FIS Ski Jumping World Cup in Klingenthal

© EPA / CLEMENS BILAN

Sport Wintersport
02/06/2021

Klingenthal: Granerud holt neunten Saisonsieg, Debakel für ÖSV

Der Norweger markierte in beiden Durchgängen die Bestweite. Bester Österreicher war Aschenwald auf Platz 16.

Österreichs Skispringer sind am Samstag beim Weltcup in Klingenthal nicht in die Top 15 gekommen. Der Tiroler Philipp Aschenwald wurde im Ersatzbewerb für Sapporo nach Halbzeitrang 13 als ÖSV-Bester nur 16., seine Landsleute Thomas Lackner und Stefan Kraft 18. bzw. 19. Weltcup-Punkte gab es auch für Michael Hayböck und Jan Hörl als 24. bzw. 27. Daniel Huber hatte die Qualifikation für den zweiten Durchgang verpasst. Es gewann Saisondominator Halvor Egner Granerud.

Der Norweger agierte bei seinem neunten Saisonsieg mit 140,5 und 141,5 m souverän und wies letztlich 12,6 Punkte Vorsprung auf dem zweitplatzierten Polen Kamil Stoch auf. Weitere 0,8 Zähler dahinter kam der Slowene Bor Pavlovic auf seinen ersten Weltcup-Podestplatz. Bei leichtem Schneefall herrschten durchaus faire Bedingungen. Für Sonntag (14.30 Uhr, live ORF 1) ist ein weiterer Bewerb angesetzt, es ist mehr Wind angesagt. Im Weltcup hat Leader Granerud schon 389 Punkte Vorsprung.

Das lange Warten auf einen Einzelsieg

Österreichs bisher letzter Weltcup-Einzelsieg liegt schon fast ein Jahr zurück, am 28. Februar 2020 hatte Kraft in Lahti triumphiert. Im Countdown für die Oberstdorf-WM bilanzieren die ÖSV-Athleten in dieser Saison weiterhin mit nur drei Einzel-Podestplatzierungen. Um den angestrebten Erfolg noch vor der Jahresfrist zu erreichen, stehen neben dem Sonntag-Bewerb noch die Weltcup-Stationen in Zakopane und Rasnov zur Verfügung. Der WM-Auftakt für die Männer ist für 27. Februar geplant.

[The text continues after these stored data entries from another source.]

Lemma lock_then_unlock_witness :
  SchemaLock_on_put 100 "cmu:Schema/b" "bob" locked_store
    = (Ok (mkResponse 201 JNull), bob_store)
  /\ SchemaLock_on_put 130 "cmu:Schema/b" "alice" bob_store
     = (Ok (mkResponse 201 JNull), alice_store)
  /\ (exists tbl2,
        SchemaLock_on_delete 5000 "cmu:Schema/b" "bob" bob_store
          = (Ok (mkResponse 200 JNull), tbl2)
        /\ get_lock_holder "cmu:Schema/b" tbl2 = None)
  /\ exists d,
       SchemaLock_on_delete 135 "cmu:Schema/b" "bob" alice_store
       = (Raise (HTTPConflict d), alice_store).
Proof.
  destruct (lock_then_unlock 100 "cmu:Schema/b" "bob" locked_store bob_store
              (mkResponse 201 JNull) eq_refl) as (_ & _ & Hback & Hlost).
  split; [reflexivity|split; [reflexivity|split]].
  - destruct (Hback bob_store _ 5000 eq_refl eq_refl) as (tbl2 & H1 & H2 & _). eauto.
  - apply (Hlost alice_store _ 135 "alice" 130 eq_refl eq_refl);
      [discriminate|reflexivity|unfold LOCK_LIFETIME; lia].
Defined.
(** C10: a missing chip is read as the empty string and gets tier 2, a
    missing display size is read as 0, a missing or false-like cellular
    flag contributes 0, missing storage options are read as the empty
    list; and a record whose scored attributes are each missing or of a
    type the arithmetic accepts gets a score, without error. *)
Theorem score_total_on_missing_attributes (x : dict) :
  (x !! "chip" = None →
     chip_tier x = Ok (NInt 2) ∧ score (<["chip" := VStr ""]> x) = score x) ∧
  (x !! "display_size" = None →
     display_term x = Ok (NFloat 0) ∧
     score (<["display_size" := VInt 0]> x) = score x) ∧
  ((x !! "cellular" = None ∨
    ∃ v, x !! "cellular" = Some v ∧ truthy v = false) →
     cellular_term x = Ok (NFloat 0)) ∧
  (x !! "storage_options" = None →
     storage_term x = Ok (NFloat 0) ∧
     score (<["storage_options" := VList []]> x) = score x) ∧
  (x !! "chip" = None → x !! "display_size" = None →
   x !! "cellular" = None → x !! "storage_options" = None →
     score x = Ok (NFloat 2)) ∧
  (scorable x → ∃ s, score x = Ok (NFloat s)).
Proof.
  split_and!.
  - intros Hc. split; [unfold chip_tier, dict_get; by rewrite Hc|].
    apply score_ext; [|by apply dict_get_insert_ne..].
    unfold chip_tier. by rewrite dict_get_insert_default.
  - intros Hd. split; [unfold display_term, dict_get; by rewrite Hd|].
    apply score_ext;
      [unfold chip_tier; by rewrite dict_get_insert_ne| |
       by apply dict_get_insert_ne..].
    by apply dict_get_insert_default.
  - intros Hcell. rewrite cellular_term_value. unfold dict_get.
    destruct Hcell as [->|(v & -> & Hv)]; simpl; [done|by rewrite Hv].
  - intros Ho. split; [unfold storage_term, dict_get; by rewrite Ho|].
    apply score_ext;
      [unfold chip_tier; by rewrite dict_get_insert_ne|
       by apply dict_get_insert_ne..|].
    by apply dict_get_insert_default.
  - intros Hc Hd Hcell Ho.
    unfold score, chip_tier, display_term, cellular_term, storage_term,
      dict_get.
    by rewrite Hc, Hd, Hcell, Ho.
  - intros (Hc & Hd & Ho).
    assert (∃ c, dict_get x "chip" (VStr "") = VStr c) as [c Ec].
    { unfold dict_get. destruct (x !! "chip") as [[]|]; simpl; try done; eauto. }
    assert (∃ d, py_float (dict_get x "display_size" (VInt 0)) = Ok d)
      as [d Ed].
    { unfold dict_get.
      destruct (x !! "display_size") as [[]|]; simpl; try done; eauto.
      by apply float_of_Z_int64. }
    assert (∃ l, dict_get x "storage_options" (VList []) = VList l ∧
                 Z.of_nat (length l) < 2 ^ 63) as (l & El & Hl).
    { unfold dict_get.
      destruct (x !! "storage_options") as [[]|]; simpl; try done; eauto.
      eexists; split; [done|]. simpl. lia. }
    destruct (chip_tier_value c) as [Ht Hadd].
    eexists. eapply score_unfold.
    + unfold chip_tier. rewrite Ec. reflexivity.
    + exact Hadd.
    + unfold display_term. rewrite Ed. reflexivity.
    + apply py_add_float_r, Ht.
    + apply cellular_term_value.
    + reflexivity.
    + unfold storage_term. rewrite El. simpl.
      rewrite (float_of_Z_small (Z.of_nat (length l))) by lia. reflexivity.
    + reflexivity.
Qed.

End Compare.
Lemma twp_incr_size t tr n ext (Q : unit -> IntervalTree -> Prop) :
  Rep t tr n ext ->
  (forall t', Rep t' tr (n + 1) ext -> Q tt t') ->
  twp incr_size Q t.
Proof.
  intros (Hnil & Hrep & Hwf & Hlt & Hroot & (Hsz & Hpos) & Hext) HQ.
  unfold twp, incr_size. apply HQ. unfold Rep. simpl.
  do 5 (split; [done|]). split; [split; [lia|done]|done].
Qed.

Lemma twp_insert rl fuel t tr n s e i (Q : unit -> IntervalTree -> Prop) :
  Rep t tr n ∅ ->
  fix_inv (refresh_ctx (descend_abs s tr []) (leaf (next t) (s, e, i)))
          (leaf (next t) (s, e, i)) ->
  NoDup ((s, e, i) :: elems tr) ->
  (height tr < fuel)%nat ->
  (forall t', Rep t' (ins tr (next t) (s, e, i)) (n + 1) ∅ -> Q tt t') ->
  twp (insert (S rl) fuel s e i) Q t.
Proof.
  intros HR Hinv Hnd Hh HQ. unfold insert.
  set (a := next t) in *. set (k := (s, e, i)) in *.
  apply twp_bind. eapply twp_alloc; [exact HR|]. fold a. intros t1 HR1 _.
  apply twp_bind. eapply twp_wr_ext; [exact HR1|apply lookup_insert_eq|].
  clear t1 HR1. intros t1 HR1. rewrite insert_insert_eq in HR1.
  apply twp_bind. eapply twp_wr_ext; [exact HR1|apply lookup_insert_eq|].
  clear t1 HR1. intros t1 HR1. rewrite insert_insert_eq in HR1.
  apply twp_bind. eapply twp_wr_ext; [exact HR1|apply lookup_insert_eq|].
  clear t1 HR1. intros t1 HR1. rewrite insert_insert_eq in HR1.
  assert (Hnew : set_parent (Some nil) (set_right (Some nil) (set_left (Some nil)
                   (new_IntervalNode s e i e RED))) = node_of RED E k e E (Some nil)).
  { unfold new_IntervalNode, node_of. simpl. by destruct (e =? 0). }
  rewrite Hnew in HR1. clear Hnew.
  apply twp_bind. eapply twp_get_root; [exact HR1|].
  apply twp_bind.
  eapply (twp_descend_root rl fuel _ tr n _ a); [apply lookup_insert_eq|exact HR1|lia|].
  simpl start. change (k_start k) with s.
  set (ctx := descend_abs s tr []) in *.
  assert (Hpath : path_ok s ctx) by (apply descend_path_ok; constructor).
  clear t1 HR1. intros t1 HR1.
  apply twp_bind. eapply twp_wr_ext; [exact HR1|apply lookup_insert_eq|].
  clear t1 HR1. intros t1 HR1. rewrite insert_insert_eq in HR1.
  change (set_parent (ctx_par ctx) (node_of RED E k e E (Some nil)))
    with (node_of RED E k e E (ctx_par ctx)) in HR1.
  assert (Hlinked : twp
    (at_root <- (b <- py_eq (S rl) (ctx_par ctx) (Some nil);;
                 if b then ret true else ret (is_None (ctx_par ctx)));;
     if at_root then set_root (Some a)
     else
       ns <- rd start (Some a);;
       ps <- rd start (ctx_par ctx);;
       if ns <=? ps then wr (set_left (Some a)) (ctx_par ctx)
       else wr (set_right (Some a)) (ctx_par ctx))
    (fun _ t' => Rep t' (plug ctx (leaf a k)) n ∅) t1).
  { destruct ctx as [|f ctx'] eqn:Ectx.
    - simpl. apply twp_bind. apply twp_bind. apply twp_py_eq_refl. apply twp_ret.
      eapply twp_link_root; [exact HR1|apply lookup_insert_eq|].
      intros t' HR'. rewrite delete_insert_eq, delete_empty in HR'. exact HR'.
    - simpl ctx_par. apply twp_bind. apply twp_bind.
      destruct (fill_T f E) as (l & r & Hf & _).
      assert (HR1' : Rep t1 (plug ctx' (T (f_color f) l (f_addr f) (f_key f) (f_max f) r))
                       n (<[a:=node_of RED E k e E (Some (f_addr f))]> ∅)).
      { rewrite <- Hf. exact HR1. }
      eapply twp_py_eq_nil; [exact HR1'|]. apply twp_ret. simpl.
      apply twp_bind. eapply twp_rd_ext; [exact HR1|apply lookup_insert_eq|]. simpl.
      apply twp_bind. eapply twp_rd_focus; [exact HR1'|]. simpl.
      change (k_start k) with s.
      apply Forall_cons in Hpath as [Hdir _].
      assert (Hw : (if s <=? k_start (f_key f)
                    then wr (set_left (Some a)) (Some (f_addr f))
                    else wr (set_right (Some a)) (Some (f_addr f))) =
                   wr (match f_dir f with
                       | L => set_left (Some a)
                       | R => set_right (Some a)
                       end) (Some (f_addr f))).
      { rewrite Hdir. by destruct (s <=? k_start (f_key f)). }
      rewrite Hw.
      eapply (twp_link_new _ f ctx' a k e); [exact HR1|apply lookup_insert_eq|].
      intros t' HR'. rewrite delete_insert_eq, delete_empty in HR'. exact HR'. }
  apply twp_bind_assoc. apply twp_bind. eapply twp_mono; [exact Hlinked|]. clear HR1 Hlinked.
  clear t1. intros [] t1 HR1.
  apply twp_bind.
  eapply (twp_update_ancestors rl fuel n ∅ _ ctx (leaf a k)); [exact HR1|reflexivity| |].
  { pose proof (length_descend_abs s tr []) as Hl. fold ctx in Hl. simpl in Hl. lia. }
  change (upd (leaf a k)) with (leaf a k).
  clear t1 HR1. intros t1 HR1.
  apply twp_bind.
  eapply (twp_insert_fixup rl fuel _ (refresh_ctx ctx (leaf a k)) (leaf a k));
    [exact HR1|reflexivity|exact Hinv| | |].
  { rewrite <- elems_fixup, <- (elems_paint BLACK).
    change (NoDup (elems (ins tr a k))). by rewrite elems_ins_perm. }
  { rewrite length_refresh_ctx.
    pose proof (length_descend_abs s tr []) as Hl. fold ctx in Hl. simpl in Hl. lia. }
  clear t1 HR1. intros t1 HR1.
  eapply twp_incr_size; [exact HR1|]. exact HQ.
Qed.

Aschenwald hatte auf Granerud ein Minus von 50,8 Punkten, war mit seinen Sprüngen aber zufrieden: "Leider ist es noch nicht belohnt worden. Man hat heute das nötige Glück gebraucht, weil der Anlauf am Limit war." Der 25-Jährige hoffte für Sonntag für die rot-weiß-rote Equipe auf mehr Glück und richtig weite Sprünge. Die hatte für seine Verhältnisse Lackner. Als 29. noch in die Entscheidung gekommen, machte er elf Ränge gut: "Ich bin happy, dass ich das umsetzen konnte, was ich mir vorgenommen habe."